(** C7.  For a principal and a rate that are not negative and a positive
    term, whatever the payment, the schedule has [term_years + 1] rows, row
    [i] is the row of year [i], the row of year 0 records the principal, and
    every row records [max(0, balance)], which is not negative. *)
Theorem schedule_shape (principal annual_rate : Qc) (term_years : Z)
    (emi vehicle_price : Qc) (vehicle_info : option (gmap string pyval)) :
  0 <= principal -> 0 <= annual_rate -> (0 < term_years)%Z ->
  let schedule :=
    generate_amortization_and_depreciation principal annual_rate term_years
      emi vehicle_price vehicle_info in
  Z.of_nat (length schedule) = (term_years + 1)%Z /\
  (exists row0, schedule !! 0%nat = Some row0 /\
     Year row0 = 0%Z /\ Loan_Balance row0 = principal) /\
  (forall (i : nat) (row : Row), schedule !! i = Some row ->
     Year row = Z.of_nat i /\
     Loan_Balance row
       = py_max 0 (balance_after annual_rate emi principal (12 * i)) /\
     0 <= Loan_Balance row).
Proof.
  intros HP HR HT schedule. subst schedule. split; [|split].
  - rewrite schedule_length. lia.
  - eexists. split; [apply schedule_lookup; lia|].
    split; [done|]. cbn. by apply py_max_0_id.
  - intros i row Hrow. apply schedule_lookup_inv in Hrow as [_ ->].
    cbn [Year Loan_Balance]. split; [done|]. split; [done|].
    apply py_max_0_nonneg.
Qed.

Lemma schedule_shape_witness :
  let schedule :=
    generate_amortization_and_depreciation (Qc_of_Z 1200) 0 2
      (Qc_of_Z 50) (Qc_of_Z 2000) None in
  Z.of_nat (length schedule) = (2 + 1)%Z /\
  (exists row0, schedule !! 0%nat = Some row0 /\
     Year row0 = 0%Z /\ Loan_Balance row0 = Qc_of_Z 1200) /\
  (forall (i : nat) (row : Row), schedule !! i = Some row ->
     Year row = Z.of_nat i /\
     Loan_Balance row
       = py_max 0 (balance_after 0 (Qc_of_Z 50) (Qc_of_Z 1200) (12 * i)) /\
     0 <= Loan_Balance row).
Proof.
  apply (schedule_shape (Qc_of_Z 1200) 0 2 (Qc_of_Z 50) (Qc_of_Z 2000) None);
    [by vm_compute | by vm_compute | lia].
Defined.



(** ** Total cost of ownership *)

Lemma py_eq_str_true (v : pyval) (s : string) :
  py_eq_str v s = true <-> v = PStr s.
Proof.
  destruct v as [q|t]; cbn; [split; discriminate|].
  rewrite bool_decide_eq_true. split; congruence.
Qed.

Lemma py_eq_str_false (v : pyval) (s : string) :
  py_eq_str v s = false <-> v <> PStr s.
Proof.
  rewrite <- py_eq_str_true. destruct (py_eq_str v s); split; congruence.
Qed.

Lemma numeric_get (d : gmap string pyval) (key : string) (dflt : Qc) :
  numeric d key -> exists q, get d key (PNum dflt) = PNum q.
Proof.
  intros H. unfold get. destruct (d !! key) as [[q|s]|] eqn:E; cbn; eauto.
  by destruct (H s).
Qed.

Lemma falsy_record (d : gmap string pyval) : is_record d -> falsy (Some d) = false.
Proof. intros H. by apply bool_decide_eq_false_2. Qed.

Section tco.
Variables (d : gmap string pyval) (total_loan_cost : Qc) (term_years : Z)
          (gas_price electricity_price : Qc) (ins mnt : Qc).
Hypothesis Hrec : is_record d.
Hypothesis Hins : get d "avg_insurance_per_year" (PNum 0) = PNum ins.
Hypothesis Hmnt : get d "avg_maintenance_per_year" (PNum 0) = PNum mnt.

★ ★ ★ ★ ★

* Task to carry out *
For each record in the listing, output it again exactly.

* Solution to the exercise *
(** C7.  For a principal and a rate that are not negative and a positive
    term, whatever the payment, the schedule has [term_years + 1] rows, row
    [i] is the row of year [i], the row of year 0 records the principal, and
    every row records [max(0, balance)], which is not negative. *)
Theorem schedule_shape (principal annual_rate : Qc) (term_years : Z)
    (emi vehicle_price : Qc) (vehicle_info : option (gmap string pyval)) :
  0 <= principal -> 0 <= annual_rate -> (0 < term_years)%Z ->
  let schedule :=
    generate_amortization_and_depreciation principal annual_rate term_years
      emi vehicle_price vehicle_info in
  Z.of_nat (length schedule) = (term_years + 1)%Z /\
  (exists row0, schedule !! 0%nat = Some row0 /\
     Year row0 = 0%Z /\ Loan_Balance row0 = principal) /\
  (forall (i : nat) (row : Row), schedule !! i = Some row ->
     Year row = Z.of_nat i /\
     Loan_Balance row
       = py_max 0 (balance_after annual_rate emi principal (12 * i)) /\
     0 <= Loan_Balance row).
Proof.
  intros HP HR HT schedule. subst schedule. split; [|split].
  - rewrite schedule_length. lia.
  - eexists. split; [apply schedule_lookup; lia|].
    split; [done|]. cbn. by apply py_max_0_id.
  - intros i row Hrow. apply schedule_lookup_inv in Hrow as [_ ->].
    cbn [Year Loan_Balance]. split; [done|]. split; [done|].
    apply py_max_0_nonneg.
Qed.

Lemma schedule_shape_witness :
  let schedule :=
    generate_amortization_and_depreciation (Qc_of_Z 1200) 0 2
      (Qc_of_Z 50) (Qc_of_Z 2000) None in
  Z.of_nat (length schedule) = (2 + 1)%Z /\
  (exists row0, schedule !! 0%nat = Some row0 /\
     Year row0 = 0%Z /\ Loan_Balance row0 = Qc_of_Z 1200) /\
  (forall (i : nat) (row : Row), schedule !! i = Some row ->
     Year row = Z.of_nat i /\
     Loan_Balance row
       = py_max 0 (balance_after 0 (Qc_of_Z 50) (Qc_of_Z 1200) (12 * i)) /\
     0 <= Loan_Balance row).
Proof.
  apply (schedule_shape (Qc_of_Z 1200) 0 2 (Qc_of_Z 50) (Qc_of_Z 2000) None);
    [by vm_compute | by vm_compute | lia].
Defined.



(** ** Total cost of ownership *)

Lemma py_eq_str_true (v : pyval) (s : string) :
  py_eq_str v s = true <-> v = PStr s.
Proof.
  destruct v as [q|t]; cbn; [split; discriminate|].
  rewrite bool_decide_eq_true. split; congruence.
Qed.

Lemma py_eq_str_false (v : pyval) (s : string) :
  py_eq_str v s = false <-> v <> PStr s.
Proof.
  rewrite <- py_eq_str_true. destruct (py_eq_str v s); split; congruence.
Qed.

Lemma numeric_get (d : gmap string pyval) (key : string) (dflt : Qc) :
  numeric d key -> exists q, get d key (PNum dflt) = PNum q.
Proof.
  intros H. unfold get. destruct (d !! key) as [[q|s]|] eqn:E; cbn; eauto.
  by destruct (H s).
Qed.

Lemma falsy_record (d : gmap string pyval) : is_record d -> falsy (Some d) = false.
Proof. intros H. by apply bool_decide_eq_false_2. Qed.

Section tco.
Variables (d : gmap string pyval) (total_loan_cost : Qc) (term_years : Z)
          (gas_price electricity_price : Qc) (ins mnt : Qc).
Hypothesis Hrec : is_record d.
Hypothesis Hins : get d "avg_insurance_per_year" (PNum 0) = PNum ins.
Hypothesis Hmnt : get d "avg_maintenance_per_year" (PNum 0) = PNum mnt.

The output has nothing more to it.